Lemma wp_mld_flood sk_info vid ifindex s : ports_fine s.(p_vlanlist) →
  wp (mld_snp_flood env sk_info vid ifindex s) (fun '(s', _) => only_sent s s').
Proof.
  intros Hfine. unfold mld_snp_flood. set (f := fun i s => _).
  assert (H := vlan_port_walk_shape vid ifindex f ltac:(intros i s1; unfold f; cbn [wp]; destruct (query_port_ok _ _);
    [apply send_packet_sent|apply only_sent_refl]) s Hfine).
  destruct (vlan_port_walk vid ifindex f s) as [m|]; [|cbn; apply only_sent_refl].
  apply wp_bind. eapply wp_mono; [exact H|]. done.
Qed.

Lemma mld_flood_keeps s info vid ifindex : mld_ok s →
  mld_keeps (let* '(s, _) := mld_snp_flood env info vid ifindex s in Done (s, IGMPSNP_RETURN_CODE_OK)).
Proof.
  intros Hd. apply wp_bind. eapply wp_mono; [apply wp_mld_flood, Hd|]. intros [s' r] Hs. cbn [wp]. by apply (mld_sent s).
Qed.

Lemma mld_query_keeps s ifindex maxresp group vid info :
  mld_ok s → vlan_used s vid → is_v6 group → is_word maxresp → mld_keeps (mld_recv_query env ifindex maxresp group vid info s).
Proof.
  intros Hd Hu Hg Hc. unfold mld_keeps, mld_recv_query. cbv zeta. rewrite general_code by done. destruct (_ && _); [exact Hd|].
  set (s1 := if queryRxFlag s =? IGMP_SNOOP_NO then _ else s).
  assert (Hd1 : mld_ok s1 ∧ vlan_used s1 vid).
  { unfold s1. destruct (_ =? _); [|done]. split; [|done]. eapply mld_outside; [exact Hd|done|exact (mld_l2 s Hd)|done..|exact (mld_timers s Hd)]. }
  clearbody s1. clear Hd Hu s. destruct Hd1 as [Hd Hu]. apply wp_bind, wp_mld_search; [done..|]. intros og ov Hse. cbv beta iota zeta.
  change (negb (is_ok IGMPSNP_RETURN_CODE_OK)) with false. cbv iota.
  destruct ov as [idx|]; [|by apply mld_flood_keeps]. destruct Hse as (w & Ew & Evid & Hx).
  change (mcgroup_vlan_queue (as_igmp s1)) with (mcgroup_vlan_queue s1) in Ew.
  unfold get_vlan. rewrite Ew. cbn [deref obind]. rewrite Evid, Z.eqb_refl. cbn [negb andb].
  destruct og as [p|]; cbn [from_option negb andb].
  - destruct Hx as (x & Ex & Ek). assert (Ef := io_fine _ (do_igs _ (mo_igmp _ Hd)) p x Ex).
    assert (Hn : v6_code group ≠ 0) by (injection Ek as _ <-; apply Ef). apply as_back in Ex as (g & Eg & _).
    apply wp_bind. eapply wp_mld_learn; [exact Hd|exact Ew|]. intros s2 Hd2 E2.
    rewrite (proj2 (Z.eqb_neq _ _) Hn). cbn [negb]. apply mld_query_group_keeps; [done| |done]. rewrite E2. by eexists.
  - destruct (v6_code group =? 0); [by apply mld_flood_keeps|].
    apply wp_bind. eapply wp_mld_learn; [exact Hd|exact Ew|]. intros s2 Hd2 _. exact Hd2.
Qed.

(** ** PIM *)

Lemma mld_pim_keeps s group ifindex vid saddr :
  mld_ok s → vlan_used s vid → is_v6 group → mld_keeps (mld_snp_pim_msghandle env group ifindex vid saddr s).
Proof.
  intros Hd Hu Hg. unfold mld_keeps, mld_snp_pim_msghandle. apply wp_bind, wp_mld_search; [done..|]. intros og ov Hse.
  change (negb (is_ok IGMPSNP_RETURN_CODE_OK)) with false. cbv iota zeta. destruct ov as [idx|]; [|exact Hd].
  destruct Hse as (w & Ew & _). change (mcgroup_vlan_queue (as_igmp s)) with (mcgroup_vlan_queue s) in Ew.
  destruct (igmp_snp_searchrouterportlist _ _ _ _ _) as [[l o] r]. destruct o as [i|]; [exact Hd|].
  unfold get_vlan. rewrite Ew. cbn [deref obind]. destruct (mld_router_list s idx w Hd Ew) as [rl ->]. unfold mld_router_learn.
  match goal with |- context [router_upsert ?i ?f (rlist rl)] => destruct (router_upsert_list i f rl) as [rl' ->] end.
  cbn [obind wp]. by apply mld_router.
Qed.

(** ** Messages *)

Lemma v6_words_ok l : length l = 16%nat → Forall is_byte l → is_v6 (v6_words l).
Proof.
  intros Hl Hb. do 17 (destruct l as [|? l]; try done). repeat (apply list.Forall_cons in Hb as [? Hb]).
  split; [done|]. unfold is_byte in *. cbn [v6_words]. repeat (constructor; [unfold is_word, be_val; cbn; lia|]). constructor.
Qed.

Lemma skb_load_v6_ok buf off : (off + 16 ≤ length buf)%nat → Forall is_byte buf → ∃ a, skb_load_v6 buf off = Done a ∧ is_v6 a.
Proof.
  intros Hl Hb. unfold skb_load_v6. destruct (skb_load_ok buf off 16 Hl Hb) as (l & -> & Hbl & Hll). cbn [obind].
  eexists. split; [done|]. by apply v6_words_ok.
Qed.

Lemma mld_deliver_keeps s type maxresp group saddr skb :
  mld_ok s → skb_fine skb → port_known s skb → is_word maxresp → is_v6 group → mld_keeps (mld_deliver env type maxresp group saddr skb s).
Proof.
  intros Hd Hf Hk Hm Hg. destruct (known_vlan (as_igmp s) skb (mo_igmp _ Hd) Hf Hk) as [Hu Hv]. unfold mld_keeps, mld_deliver. cbv zeta.
  set (info := mkMldInfo _ _ _ _). apply wp_bind.
  assert (H : mld_keeps (if type =? MLD_MEMSHIP_QUERY then mld_recv_query env (u16 (skb_ifindex skb)) maxresp group (skb_vlan_id skb) info s
     else if (type =? MLD_V2_MEMSHIP_REPORT) || (type =? MLD_V1_MEMSHIP_REPORT)
     then mld_recv_report env (u16 (skb_ifindex skb)) group (skb_vlan_id skb) type info s
     else if type =? MLD_V1_LEAVE_GROUP then mld_recv_leave env (u16 (skb_ifindex skb)) group (skb_vlan_id skb) s
     else mld_recv_unknown env info s)).
  { destruct (_ =? _); [by apply mld_query_keeps|]. destruct (_ || _); [by apply mld_report_keeps|].
    destruct (_ =? _); [by apply mld_leave_keeps|by apply mld_flood_keeps]. }
  eapply wp_mono; [exact H|]. by intros [s' r].
Qed.

Ltac read_word off v H := match goal with |- context[skb_load_be ?buf off ?n] =>
  destruct (skb_load_be_ok buf off n) as (v & -> & H); [lia|done|]; cbn [obind] end.
Ltac read_v6 off v H := match goal with |- context[skb_load_v6 ?buf off] =>
  destruct (skb_load_v6_ok buf off) as (v & -> & H); [lia|done|]; cbn [obind] end.

Lemma mld_pim_message s skb : mld_ok s → skb_fine skb → port_known s skb → mld_keeps (mld_pim_recv_msg env skb s).
Proof.
  intros Hd Hf Hk. assert (Hl := sf_length _ Hf). unfold IGMP_SNP_PKT_BUFSIZE in Hl. assert (Hb := sf_bytes _ Hf).
  unfold mld_keeps, mld_pim_recv_msg. cbv zeta. unfold IPV6_HEADER_LEN. read_v6 (14 + 8)%nat a Ha.
  destruct (skb_load_ok (skb_buf skb) (14 + 40) 4) as (pim & -> & _); [lia|done|]. cbn [obind]. destruct (negb _); [exact Hd|].
  read_word (14 + 40)%nat t Ht. destruct (_ =? 0); [|exact Hd]. destruct (_ || _); [|exact Hd]. apply wp_bind.
  destruct (known_vlan (as_igmp s) skb (mo_igmp _ Hd) Hf Hk) as [Hu _].
  eapply wp_mono; [apply mld_pim_keeps; [done|exact Hu|apply no_v6_ok]|]. by intros [s' r].
Qed.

*-*-*

▶ **Exercise requirements**:
Restate word for word the entries above from the line with "Lemma skb_load_v6_ok buf" through the line with "Ltac read_v6 off", inclusive, leaving out everything else.

▶ **Exercise answer**:
Lemma skb_load_v6_ok buf off : (off + 16 ≤ length buf)%nat → Forall is_byte buf → ∃ a, skb_load_v6 buf off = Done a ∧ is_v6 a.
Proof.
  intros Hl Hb. unfold skb_load_v6. destruct (skb_load_ok buf off 16 Hl Hb) as (l & -> & Hbl & Hll). cbn [obind].
  eexists. split; [done|]. by apply v6_words_ok.
Qed.

Lemma mld_deliver_keeps s type maxresp group saddr skb :
  mld_ok s → skb_fine skb → port_known s skb → is_word maxresp → is_v6 group → mld_keeps (mld_deliver env type maxresp group saddr skb s).
Proof.
  intros Hd Hf Hk Hm Hg. destruct (known_vlan (as_igmp s) skb (mo_igmp _ Hd) Hf Hk) as [Hu Hv]. unfold mld_keeps, mld_deliver. cbv zeta.
  set (info := mkMldInfo _ _ _ _). apply wp_bind.
  assert (H : mld_keeps (if type =? MLD_MEMSHIP_QUERY then mld_recv_query env (u16 (skb_ifindex skb)) maxresp group (skb_vlan_id skb) info s
     else if (type =? MLD_V2_MEMSHIP_REPORT) || (type =? MLD_V1_MEMSHIP_REPORT)
     then mld_recv_report env (u16 (skb_ifindex skb)) group (skb_vlan_id skb) type info s
     else if type =? MLD_V1_LEAVE_GROUP then mld_recv_leave env (u16 (skb_ifindex skb)) group (skb_vlan_id skb) s
     else mld_recv_unknown env info s)).
  { destruct (_ =? _); [by apply mld_query_keeps|]. destruct (_ || _); [by apply mld_report_keeps|].
    destruct (_ =? _); [by apply mld_leave_keeps|by apply mld_flood_keeps]. }
  eapply wp_mono; [exact H|]. by intros [s' r].
Qed.

Ltac read_word off v H := match goal with |- context[skb_load_be ?buf off ?n] =>
  destruct (skb_load_be_ok buf off n) as (v & -> & H); [lia|done|]; cbn [obind] end.
Ltac read_v6 off v H := match goal with |- context[skb_load_v6 ?buf off] =>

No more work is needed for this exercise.